*About this exercise*
Look below for lines that hold the string "Definition" and copy each one.
==== Given records
Lemma keeps_modify (f : S -> S) :
  (forall s, I s -> I (f s) /\ G s (f s)) -> keeps I G (modify (E := E) f).
Proof. intros H s HI. destruct (H s HI). by split_and!. Qed.

Lemma keeps_update {A} (f : S -> S * A) :
  (forall s, I s -> I (fst (f s)) /\ G s (fst (f s))) -> keeps I G (update (E := E) f).
Proof. intros H s HI. destruct (H s HI). by split_and!. Qed.

Lemma keeps_request {X : Set} (e : E X) : keeps I G (request (S := S) e).
Proof. intros s HI. split_and!; [done..|]. intros x s' HI' HG. by split_and!. Qed.

Lemma keeps_spawn {A} (t : M S E A) : keeps I G t -> keeps I G (spawn t).
Proof. intros H s HI. eapply guarantees_detach, H, HI. Qed.

Lemma keeps_bind {A B} (m : M S E A) (f : A -> M S E B) :
  keeps I G m -> (forall a, keeps I G (f a)) -> keeps I G (mbind m f).
Proof.
  intros Hm Hf s HI. eapply guarantees_bind; [by apply Hm|]. intros a s' HI' _ _. by apply Hf.
Qed.

(** A call to a handler proved elsewhere, in the middle of a segment. *)
Lemma guarantees_call {A B} (m : M S E A) (f : A -> M S E B) s0 s Q :
  keeps I G m -> I s -> G s0 s ->
  (forall a s', I s' -> G s s' -> guarantees I G s' Q (f a s')) ->
  guarantees I G s0 Q (mbind m f s).
Proof.
  intros Hm HI HG Hf. eapply guarantees_trans; [exact HG|].
  eapply guarantees_bind; [by apply Hm|]. intros a s' ? ? _. by apply Hf.
Qed.

(** ** From handlers to the whole system *)

Definition task_keeps (s : S) (t : task S E) : Prop :=
  forall x s', I s' -> G s s' -> guarantees I G s' (fun _ _ => True) (task_k t x s').

Lemma task_keeps_later s s' t : G s s' -> task_keeps s t -> task_keeps s' t.
Proof. intros HG Ht x s'' HI HG'. apply Ht; [done|by transitivity s']. Qed.

Lemma settle_guarantee {A} (o : outcome S E A) s0 Q s' ts :
  guarantees I G s0 Q o -> settle o = (s', ts) ->
  I s' /\ G s0 s' /\ Forall (task_keeps s') ts.
Proof.
  revert s0 Q s' ts. induction o as [A s a|A s X e k IH|A s X e k IHk o IH];
    intros s0 Q s' ts; simpl.
  - intros (HI & HG & _) [= <- <-]. by split_and!.
  - intros (HI & HG & Hk) [= <- <-]. split_and!; [done..|]. constructor; [|constructor].
    intros x s'' HI'' HG''. eapply guarantees_drop, Hk; done.
  - intros (HI & HG & Hk & Ho). destruct (settle o) as [s1 ts1] eqn:Es. intros [= <- <-].
    destruct (IH _ _ _ _ Ho eq_refl) as (HI1 & HG1 & Hts).
    split_and!; [done|by transitivity s|]. constructor; [|done].
    eapply task_keeps_later; [exact HG1|]. exact Hk.
Qed.

Context (api : M S E unit -> Prop) (drift : S -> S -> Prop).
Context (Hapi : forall h, api h -> keeps I G h).
Context (Hdrift : forall s s', I s -> drift s s' -> I s' /\ G s s').

Definition sys_ok (c : sys S E) : Prop := I (store c) /\ Forall (task_keeps (store c)) (pool c).

(** Every step of the event loop keeps [I], moves the store along [G] and leaves
    only tasks that will. *)
Lemma sys_step_guarantee c c' :
  sys_step api drift c c' -> sys_ok c -> sys_ok c' /\ G (store c) (store c').
Proof.
  unfold sys_ok. intros Hs [HI Hp].
  assert (Hlater : forall s s' ts, G s s' -> Forall (task_keeps s) ts -> Forall (task_keeps s') ts).
  { intros s s' ts HG Hf. eapply Forall_impl; [exact Hf|]. intros t. by apply task_keeps_later. }
  destruct Hs as [h s ts s' ts' Hh Hset|s ts1 t ts2 x s' ts' Hset|s s' ts Hd]; simpl in *.
  - destruct (settle_guarantee _ _ _ _ _ (Hapi h Hh s HI) Hset) as (HI' & HG & Hts).
    rewrite Forall_app. eauto.
  - apply Forall_app in Hp as [Hp1 Hp2]. inversion Hp2 as [|? ? Ht Hp3]; subst.
    destruct (settle_guarantee _ _ _ _ _ (Ht x s HI (PreOrder_Reflexive s)) Hset) as (HI' & HG & Hts).
    rewrite !Forall_app. split_and!; eauto.
  - destruct (Hdrift _ _ HI Hd). eauto.
Qed.

Theorem reachable_guarantee c c' :
  rtc (sys_step api drift) c c' -> sys_ok c -> sys_ok c' /\ G (store c) (store c').
Proof.
  induction 1 as [c|c1 c2 c3 Hs _ IH]; intros Hok; [by split|].
  destruct (sys_step_guarantee _ _ Hs Hok) as [Hok2 HG].
  destruct (IH Hok2) as [Hok3 HG']. split; [done|by transitivity (store c2)].
Qed.
End guarantee_lemmas.

(** ** One handler alone *)

Section alone.
Context {S : Type} {E : Set -> Type} (oracle : forall X : Set, E X -> X).

Lemma run_alone_bind {A B} (o : outcome S E A) (f : A -> M S E B) :
  run_alone oracle (obind o f) =
  run_alone oracle (f (snd (run_alone oracle o)) (fst (run_alone oracle o))).
Proof. induction o; simpl; auto. Qed.

(** What a handler guarantees of every segment it guarantees of the whole run. *)
Lemma run_alone_guarantee (I : S -> Prop) (G : S -> S -> Prop) `{!PreOrder G} {A}
    (o : outcome S E A) s0 Q :
  guarantees I G s0 Q o ->
  let r := run_alone oracle o in I (fst r) /\ G s0 (fst r) /\ Q (snd r) (fst r).
Proof.
  revert s0 Q. induction o as [A s a|A s X e k IH|A s X e k IHk o IH]; intros s0 Q; simpl; [done| |].
  - intros (HI & HG & Hk). destruct (IH (oracle X e) s s Q) as (? & ? & ?); [by apply Hk|].
    split_and!; [done|by transitivity s|done].
  - intros (HI & HG & _ & Ho). destruct (IH s Q Ho) as (? & ? & ?).
    split_and!; [done|by transitivity s|done].
Qed.

(** A handler that only reads and awaits leaves the store as it was. *)
Lemma run_alone_silent {A} (m : M S E A) s :
  keeps (fun _ => True) eq m -> fst (run_alone oracle (m s)) = s.
Proof.
  intros Hm. by destruct (run_alone_guarantee (fun _ => True) eq (m s) s _ (Hm s I)) as (_ & <- & _).
Qed.

(** A silent handler in front only computes a value. *)
Lemma run_alone_past {A B} (m : M S E A) (f : A -> M S E B) s :
  keeps (fun _ => True) eq m ->
  run_alone oracle (mbind m f s) = run_alone oracle (f (snd (run_alone oracle (m s))) s).
Proof. intros Hm. unfold mbind. rewrite run_alone_bind. by rewrite run_alone_silent. Qed.

Lemma run_alone_bind_m {A B} (m : M S E A) (f : A -> M S E B) s :
  run_alone oracle (mbind m f s) =
  run_alone oracle (f (snd (run_alone oracle (m s))) (fst (run_alone oracle (m s)))).
Proof. apply run_alone_bind. Qed.
End alone.

(** ** Runs that answer every request at once *)

Section drain.
Context {S : Type} {E : Set -> Type} (oracle : forall X : Set, E X -> X).

(** Resume the oldest waiting task, up to [n] times. *)
Fixpoint drain (n : nat) (c : sys S E) : sys S E :=
  match n, pool c with
  | Datatypes.S n, t :: ts =>
      let '(s', ts') := settle (task_k t (oracle _ (task_req t)) (store c)) in drain n (Sys s' (ts ++ ts'))
  | _, _ => c
  end.

(** Call a handler, then let everything that waits run. *)
Definition serve (n : nat) (c : sys S E) (h : M S E unit) : sys S E :=
  let '(s', ts) := settle (h (store c)) in drain n (Sys s' (pool c ++ ts)).

Lemma drain_run api drift n c : rtc (sys_step api drift) c (drain n c).
Proof.
  revert c. induction n as [|n IH]; intros [s ts]; [done|]. simpl. destruct ts as [|t ts]; [done|].
  destruct (settle (task_k t (oracle (task_X t) (task_req t)) s)) as [s' ts'] eqn:Es.
  eapply rtc_l; [|apply IH]. by apply (step_resume api drift s [] t ts (oracle _ (task_req t)) s' ts').
Qed.

Lemma serve_run (api : M S E unit -> Prop) drift n c hs :
  Forall api hs -> rtc (sys_step api drift) c (fold_left (serve n) hs c).
Proof.
  intros Hf. revert c. induction Hf as [|h hs Hh _ IH]; intros [s ts]; simpl; [done|].
  etransitivity; [|apply IH]. unfold serve. simpl. destruct (settle (h s)) as [s' ts'] eqn:Es.
  eapply rtc_l; [by eapply step_call|]. apply drain_run.
Qed.
End drain.

(** ** Handlers of a part of the state *)

(** A handler of a component works on the component's part of a larger state, and
    its requests are requests of the whole. *)
Section zoom.
Context {S T : Type} {E F : Set -> Type}.
Context (part : T -> S) (put : S -> T -> T) (ask : forall X : Set, E X -> F X).

Fixpoint ozoom {A : Type} (t : T) (o : outcome S E A) : outcome T F A :=
  match o with
  | Done s a => Done (put s t) a
  | @Wait _ _ _ s X e k => Wait (put s t) (ask X e) (fun x t' => ozoom t' (k x (part t')))
  | @Spawn _ _ _ s X e k o =>
      Spawn (put s t) (ask X e) (fun x t' => ozoom t' (k x (part t'))) (ozoom t o)
  end.

Definition zoom {A : Type} (m : M S E A) : M T F A := fun t => ozoom t (m (part t)).

Context (part_put : forall s t, part (put s t) = s).
Context (put_put : forall s s' t, put s' (put s t) = put s' t).

Lemma ozoom_base {A : Type} (o : outcome S E A) s t : ozoom (put s t) o = ozoom t o.
Proof.
  induction o as [A s' a|A s' X e k _|A s' X e k _ o IH]; simpl; rewrite put_put; [done..|].
  by rewrite IH.
Qed.

(** What a handler guarantees of its part it guarantees of the whole, when the
    whole may rely on and guarantees as much of the part. *)
Context (I : S -> Prop) (G : S -> S -> Prop) (J : T -> Prop) (H : T -> T -> Prop).
Context (J_part : forall t, J t -> I (part t)).
Context (H_part : forall t t', H t t' -> G (part t) (part t')).
Context (J_put : forall t s, J t -> I s -> G (part t) s -> J (put s t) /\ H t (put s t)).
========
*Solution for this exercise*
Definition task_keeps (s : S) (t : task S E) : Prop :=
Definition sys_ok (c : sys S E) : Prop := I (store c) /\ Forall (task_keeps (store c)) (pool c).
Definition serve (n : nat) (c : sys S E) (h : M S E unit) : sys S E :=
Definition zoom {A : Type} (m : M S E A) : M T F A := fun t => ozoom t (m (part t)).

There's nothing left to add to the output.